Der Plan des Thinktanks sieht vor, dass den Palästinensern neben den A- auch die B-Gebiete sofort überantwortet werden. Damit wären rund 40 Prozent des Territoriums unter Verwaltung der palästinensischen Autonomiebehörde, wo allerdings fast alle der zwei Millionen Palästinenser leben - 98 Prozent der Bevölkerung. Weitere 20 Prozent der jetzigen C-Gebiete vor allem im Jordantal sollen vorerst unter israelischer Kontrolle bleiben, bis die Sicherheitslage und auch eine künftige palästinensische Regierung geklärt ist. Die anderen C-Gebiete sollen nach und nach übergeben werden.

Keinen Vorschlag gibt es für den Gazastreifen. Der israelische Premierminister Ariel Scharon hatte 2005 durchgesetzt, dass die rund 8000 Siedler ihre Häuser räumen mussten und Militärbasen geschlossen wurden. 2007 übernahm die radikalislamische Hamas die Macht im Gazastreifen, die seither mit der palästinensischen Autonomiebehörde heftige Auseinandersetzungen austrägt. Israel und Ägypten halten eine Blockade aufrecht.

Israel reklamiert ganz Jerusalem für sich

Auch für Jerusalem sieht der Plan keine endgültige Lösung vor. Israel hat 1980 das sogenannte Jerusalemgesetz beschlossen. Danach ist Jerusalem "in seiner Gesamtheit Hauptstadt Israels". Die Palästinenser beanspruchen aber den Ostteil der Stadt, wo rund 200 000 Juden leben, als Hauptstadt ihres zukünftigen Staates.

Ehe sie ihren Plan der Öffentlichkeit vorstellten, waren die federführenden Autoren damit unterwegs. "Wie bei einer Roadshow", meint Udi Dekel lachend.

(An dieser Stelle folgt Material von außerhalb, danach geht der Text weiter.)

(** C17: the program as a whole.  A run that is not stopped by an error has measured
    exactly the profiles its flags select, in the fixed order: the engines of the
    report are the selected names.  It has printed the table of its rows, exits
    with 1 exactly when a restart check failed, and, with [-runs-root], has
    published the complete run, its lines made of all rows, also when it exits
    with 1.  (The flat report must not be written into the partial directory, and
    the directory of the run is not inside the temporary one.) *)
Theorem main_report s code s' :
  fl_out fl = "" ∨ resolve (filepath_Dir (fl_out fl)) ≠ resolve (filepath_Join [fl_runsRoot fl; runID env fl +:+ ".partial"]) →
  (∀ tmp, MkdirTemp env = inr tmp → ¬ resolve tmp `prefix_of` resolve (filepath_Join [fl_runsRoot fl; runID env fl])) →
  main remove_databases env fl s = Ret (inr code) s' →
  ∃ want rows,
    parseProfiles (fl_profiles fl) = inr want ∧
    UniqueEngines rows = selectedProfileNames (expand_all (fl_includeRelaxed fl) want) ∧
    reported rows code s s'.
Proof.
  intros Hout Htmp (want & tmp & root & writer & s1 & rows & s2 & ? & _ & _ & Hb & ?)%main_traced; [|done..].
  exists want, rows. split; [done|]. split; [|done]. by eapply bench_all_engines.
Qed.

End Report.

(** ** A run of the whole program *)
Section Concrete.
#[local] Existing Instances steady_engine forgetful steady_platform mem_db quiet_host sample_host.

(** Two profiles, a run directory and a flat report. *)
Definition demo_flags : Flags :=
  mkFlags 2 3 40 40 2 true 42 "runs" "" "f4kvs_wal_segment,sqlite_wal_full" 10000 500 false "out/report.json" "r1".

Definition demo_env : Env :=
  mkEnv (λ _ _, 1000) (λ _, 2000) (λ _, x61) (λ _, x62) (inr "/tmp/f4kvs-sqlite-bench-1") "/src/f4kvs/bench/embed_vs_sqlite"
    1784370330 1784370331 1784370400.

(** The working directory, with a place for the flat report. *)
Definition demo_dirs : tree := {[ [] := ∅; ["work"] := ∅; ["work"; "out"] := ∅ ]}.

Definition demo_machine : Machine (L := steady_engine) (SD := mem_db) :=
  mkMachine (L := steady_engine) (SD := mem_db) steady_world no_tables (mkOs demo_dirs 0 []) [].

Definition demo_main (fl : Flags) : outcome (Machine (L := steady_engine) (SD := mem_db)) (GoError + Z) :=
  main (L := steady_engine) (SD := mem_db) (λ _ d, d) demo_env fl demo_machine.

Definition machine_of {A} (x : outcome (Machine (L := steady_engine) (SD := mem_db)) A) : Machine (L := steady_engine) (SD := mem_db) :=
  match x with Ret _ s => s | _ => demo_machine end.

Definition exits (code : Z) (x : outcome (Machine (L := steady_engine) (SD := mem_db)) (GoError + Z)) : bool :=
  match x with Ret (inr c) _ => c =? code | _ => false end.

Lemma exits_ok code x : exits code x = true → x = Ret (inr code) (machine_of x).
Proof. destruct x as [[err|c] s| | |]; simpl; try done. by intros ->%Z.eqb_eq. Qed.
(** What a step answers, and what holds of the machine unless it is an error. *)
Definition measures {A} (Q : A → Prop) (I : Machine → Prop) (x : outcome Machine (GoError + A)) : Prop :=
  ends (λ r s, match r with inl _ => True | inr a => Q a ∧ I s end) (λ _, False) x.

Lemma measures_value {A B} (Q : A → Prop) I (Q' : B → Prop) I' (x : M Machine (GoError + A)) k s :
  measures Q I (x s) → (∀ a s', Q a → I s' → measures Q' I' (k a s')) → measures Q' I' (value_or_fatal x k s).
Proof.
  intros Hx Hk. eapply ends_bind; [exact Hx|]. intros [err|a] s' H; [done|]. destruct H as [HQ HI]. by apply Hk.
Qed.

(** Runs one after another; [I l] holds of the machine when the runs [l] are still
    to be done. *)
Lemma run_each_measures {A} (I : list A → Machine → Prop) (Q : A → list phaseResult → Prop)
    (f : A → M Machine (GoError + list phaseResult)) l s :
  (∀ a l s, I (a :: l) s → measures (Q a) (I l) (f a s)) → I l s →
  measures (λ rows, ∃ bs, rows = concat bs ∧ Forall2 Q l bs) (I []) (run_each f l s).
Proof.
  intros Hf. revert s. induction l as [|a l IH]; intros s HI.
  - split; [|done]. exists []. split; [done|constructor].
  - eapply measures_value; [by apply Hf|]. intros rows s1 HQ HI1.
    eapply measures_value; [by apply IH|]. intros more s2 (bs & -> & Hbs) HI2.
    split; [|done]. exists (rows :: bs). split; [done|by constructor].
Qed.

End Each.

(** ** The runs on F4KVS *)

Lemma wf_same_memory `{L : LsmEngine} {P : Platform} s s' : same_memory s s' → wf s → wf s'.
Proof. intros (Hh & Hs & Hb) [W1 W2 W3]. split; rewrite ?Hh, ?Hs, ?Hb; done. Qed.

Lemma ends_always {S A} (I : S → Prop) (Q : A → S → Prop) R (x : M S A) s :
  ends Q R (x s) → always I x → I s → ends (λ a s', Q a s' ∧ I s') R (x s).
Proof. intros Hx Hi Hs. specialize (Hi s Hs). destruct (x s); try done. Qed.

Lemma always_all {S A X} (I : X → S → Prop) (D : X → Prop) (x : M S A) :
  (∀ i, D i → always (I i) x) → always (λ s, ∀ i, D i → I i s) x.
Proof.
  intros Hx s Hs. pose proof (λ i Hi, Hx i Hi s (Hs i Hi)) as H. by destruct (x s).
Qed.

(** Checks a list of options one by one. *)
Ltac fits :=
  repeat (apply Forall_cons_2;
    [intros po Hpo; simpl in Hpo; first [discriminate Hpo|injection Hpo as <-; vm_compute; intuition discriminate]|]);
  apply Forall_nil_2.

(** The options [main] gives its runs are of their Go types. *)
Lemma f4kvs_options_fit r : r ∈ f4kvs_runs → ∀ po, r.2 = Some po → go_options_fit po.
Proof.
  assert (Forall (λ r : string * string * string * option OpenOptions,
            ∀ po, r.2 = Some po → go_options_fit po) f4kvs_runs) as H.
  { fits. }
  rewrite Forall_forall in H. apply H.
Qed.

Lemma f4kvs_restart_options_fit r : r ∈ f4kvs_restarts → ∀ po, r.2 = Some po → go_options_fit po.
Proof.
  assert (Forall (λ r : string * string * option OpenOptions, ∀ po, r.2 = Some po → go_options_fit po)
            f4kvs_restarts) as H.
  { fits. }
  rewrite Forall_forall in H. apply H.
Qed.

(** The directories of the runs, pairwise different. *)
Definition run_dir (r : string * string * string * option OpenOptions) : string := r.1.1.2.

Lemma run_dirs_good r : r ∈ f4kvs_runs → good_name (run_dir r) = true.
Proof.
  assert (Forall (λ r, good_name (run_dir r) = true) f4kvs_runs) as H by (repeat constructor; by vm_compute).
  rewrite Forall_forall in H. apply H.
Qed.

Lemma restart_dirs_good r : r ∈ f4kvs_restarts → good_name r.1.2 = true.
Proof.
  assert (Forall (λ r : string * string * option OpenOptions, good_name r.1.2 = true) f4kvs_restarts) as H
    by (repeat constructor; by vm_compute).
  rewrite Forall_forall in H. apply H.
Qed.

Lemma run_dirs_NoDup : NoDup (run_dir <$> f4kvs_runs).
Proof. apply (bool_decide_unpack _). by vm_compute. Qed.

(** Two names under one directory. *)
Lemma siblings_apart base a b :
  place base → good_name a = true → good_name b = true → a ≠ b →
  apart_dirs (filepath_Join [dir_of base; a]) (filepath_Join [dir_of base; b]).
Proof.
  intros Hp Ha Hb Hne. destruct (place_join base a Hp Ha) as [-> Pa], (place_join base b Hp Hb) as [-> Pb].
  assert (String.list_byte_of_string a ≠ String.list_byte_of_string b) as Hl.
  { intros H. apply Hne. by rewrite <-(string_of_bytes_of_string a), H, string_of_bytes_of_string. }
  apply apart_dir_of; [apply Pa|apply Pb|apply Pa|apply Pb|..];
    intros [k Hk]; rewrite <-app_assoc in Hk; apply app_inv_head in Hk; by simplify_list_eq.
Qed.

Section Runs.
Context `{L : LsmEngine} {Laws : LsmLaws L} {PL : LsmPlace} {FS : HostFs} {HP : HostPlace FS}.
Context {P : Platform} {POk : PlatformOk P} {G : GoRuntime} {GOk : GoRuntimeOk G}.
Context {SD : SqlDb} {SL : SqlLaws SD} {HO : HostOs} {HF : HostFacts}.
Context (env : Env) (fl : Flags).

(** What is asked of the engine beyond its contract: it does not fail to scan, to
    shut down or, without slices, to flush its log. *)
Hypothesis Hscan : ∀ p g d, ∃ ks gd, lsm_scan_prefix p g d = (inr ks, gd).
Hypothesis Hshut : ∀ g d, (lsm_shutdown g d).1 = inr tt.
Hypothesis Hwal : globalBatchPutSize fl ≤ 0 → ∀ g d, (lsm_flush_wal g d).1 = inr tt.

(** And of the flags. *)
Hypothesis Hkeys : (0 < fl_memoirs fl ∧ 0 < fl_chunks fl) ∨ fl_randomGets fl ≤ 0.
Hypothesis Hcounts : fl_memoirs fl ≤ 2 ^ 30 ∧ fl_chunks fl ≤ 2 ^ 30.

Context (base : list (list byte)) (mp cp : goslice).
Hypothesis Hbase : place base.
Hypothesis Hmp : zlen (slice_bytes mp) < 2 ^ 31.
Hypothesis Hcp : zlen (slice_bytes cp) < 2 ^ 31.

Let tmp := dir_of base.
Let skip := skipPerCommitChunks fl.
Let nm := zlen (keys_m fl).
Let nc := zlen (keys_c fl).
Abbreviation at_dir name := (filepath_Join [tmp; name]).

(** The process can start, and the directories of the runs still to do are empty
    and no engine lives in them. *)
Definition ready (l : list (string * string * string * option OpenOptions)) (s : Machine) : Prop :=
  NoDup (run_dir <$> l) ∧ (∀ r, r ∈ l → r ∈ f4kvs_runs) ∧ wf (proc (m_world s)) ∧
  ∀ r, r ∈ l → away (at_dir (run_dir r)) ∅ (m_world s).

(** The rows of a run on F4KVS. *)
Definition f4kvs_rows (r : string * string * string * option OpenOptions) (rows : list phaseResult) : Prop :=
  summary rows = bench_summary (globalBatchPutSize fl) r.1.1.1 nm nc (fl_randomGets fl) skip
                   (usesGroupCommit (openOptsForProfile (globalBatchPutSize fl) r.2 nc)).

Lemma f4kvs_run_measures r l s : ready (r :: l) s → measures (f4kvs_rows r) (ready l) (f4kvs_run env fl tmp mp cp r s).
Proof.
  intros (Hnd & Hin & Hwf & Hfree). destruct (place_join base (run_dir r) Hbase) as [Hj Hpl];
    [apply run_dirs_good, Hin; by left|]. fold tmp in Hj.
  assert (∀ po, r.2 = Some po → go_options_fit po) as Hfit by (apply f4kvs_options_fit, Hin; by left).
  pose proof (Hfree r ltac:(by left)) as Hr. rewrite Hj in Hr.
  apply NoDup_cons in Hnd as [Hni Hnd]. destruct r as [[[name d] durability] opts]. simpl in *.
  apply ends_lift. cbn [m_world set_world]. unfold run_dir in Hj. simpl in Hj. rewrite Hj.
  set (x := benchF4KVS _ _ _ _ _ _ _ _ _ _ _ _).
  assert (clean_run (m_world s) (f4kvs_rows (name, d, durability, opts)) (x (m_world s))) as Hclean.
  { apply bench_run_ends; try done; [by apply place_check|apply Hr|apply Hcounts]. }
  assert (always (λ w, ∀ r, r ∈ l → away (at_dir (run_dir r)) ∅ w) x) as Hkeep.
  { apply always_all. intros r' Hl. apply benchF4KVS_kept; [done| |done]. rewrite <-Hj.
    apply siblings_apart; [done|..].
    - apply (run_dirs_good (name, d, durability, opts)), Hin. by left.
    - apply run_dirs_good, Hin. by right.
    - intros Hd. apply Hni. change (d ∈ run_dir <$> l). rewrite Hd. by apply list_elem_of_fmap_2. }
  eapply ends_impl; [apply (ends_always _ _ _ _ _ Hclean Hkeep); intros r' Hl; apply Hfree; by right|].
  intros [err|rows] w [H Hw]; [done|]. destruct H as (HQ & Hm & _). split; [done|].
  split_and!; [done|intros r' Hl; apply Hin; by right|by eapply wf_same_memory|done].
Qed.

(** ** The runs on SQLite *)

(** The databases of a run: its own and the one of the batched side run. *)
Hypothesis Hdbs : ∀ i prof, prof ∈ [sqlite_full; sqlite_normal] → (i < 2)%nat →
  let path := at_dir ("sqlite_" +:+ pretty (Z.of_nat i) +:+ ".db") in
  apart (data_source prof path) (data_source prof (path +:+ "_chunk_batched")).

Definition sqlite_rows (r : nat * sqliteProfile) (rows : list phaseResult) : Prop :=
  ∃ found, summary rows = sqlite_summary (p_Name r.2) nm nc found (fl_randomGets fl) ∧ found ≤ nc.

Definition started_ok (s : Machine) : Prop := wf (proc (m_world s)).

Lemma sqlite_run_measures r s :
  r.2 ∈ [sqlite_full; sqlite_normal] → (r.1 < 2)%nat → started_ok s →
  measures (sqlite_rows r) started_ok (sqlite_run env fl tmp mp cp r s).
Proof.
  destruct r as [i prof]. intros Hp Hi Hs. apply ends_lift. cbn [m_world set_sql].
  set (prof' := scaled_profile skip prof).
  assert (p_Name prof' = p_Name prof ∧ DSN prof' = DSN prof) as [Hn Hd] by (subst prof'; unfold scaled_profile; by destruct skip).
  eapply ends_impl; [apply sqlite_run_ends; [|done]|].
  - unfold data_source. fold skip prof'. rewrite Hd. by apply (Hdbs i prof).
  - intros [err|rows] d H; [done|]. destruct H as (found & Hsum & Hle & _). split; [|done].
    exists found. fold skip prof' in Hsum. by rewrite Hn in Hsum.
Qed.

(** ** The restart checks *)

Definition passed (name : string) (rows : list phaseResult) : Prop :=
  rows = restart_rows name (nm + nc) (nm + nc) (restart_us env name).

Lemma not_overfull : ¬ overfull (fl_memoirs fl) (fl_chunks fl).
Proof.
  unfold overfull, memoirKeys, chunkKeys, zlen. rewrite !length_fmap, !length_seqZ. destruct Hcounts. lia.
Qed.

Lemma f4kvs_restart_measures r s :
  r ∈ f4kvs_restarts → started_ok s → measures (passed r.1.1) started_ok (f4kvs_restart env fl tmp mp cp r s).
Proof.
  intros Hin Hs. destruct (place_join base r.1.2 Hbase (restart_dirs_good _ Hin)) as [Hj Hpl].
  fold tmp in Hj.
  pose proof (f4kvs_restart_options_fit r Hin) as Hfit. destruct r as [[name d] opts]. simpl in *.
  apply ends_lift. cbn [m_world set_world]. rewrite Hj.
  eapply ends_weaken; [eapply ends_impl; [apply (restart_ends (dir_of (base ++ [_])) (place_check _ Hpl) Hshut Hscan); try done|]|].
  - intros d0. apply removed.
  - intros [err|rows] w H; [done|]. by destruct H.
  - intros w Ho. by apply not_overfull.
Qed.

Der ehemalige Brigadegeneral war 2007 Chefunterhändler der israelischen Seite bei der Nahost-Friedenskonferenz in Annapolis. "Wir haben die arabischen Länder besucht, die die Palästinenser unterstützen sollen. Dort hat man uns gesagt, dass es tatsächlich Verhandlungen geben und Israel bereit sein muss, wirklich etwas zu tun."

Bei allen Vorsitzenden der israelischen Parteien wurden die Autoren vorstellig - auch bei Premier Netanjahu. Seine Reaktion: "Netanjahu hat gesagt, dass er Koalitionspartner hat, mit denen er das nicht machen kann. Er hat nicht gesagt, dass er den Plan nicht akzeptieren kann." Die Vorschläge von Netanjahus Herausforderer Benny Gantz decken sich mit dem INSS-Plan weitgehend - kein Zufall. Der Ex-Generalstabschef wurde als externer Experte befragt.

Die Hoffnung, dass sein Plan für eine Zweistaatenlösung umgesetzt wird, hat Dekel nicht aufgegeben. "Nach der Wahl gibt es vielleicht neue Möglichkeiten in einer neuen Regierungsform. Wenn man unseren Vorschlag liest, dann kann man das auch als Plan B für Trump verstehen." Denn Trump will nach der Wahl angeblich endlich seinen Nahost-Friedensplan vorstellen.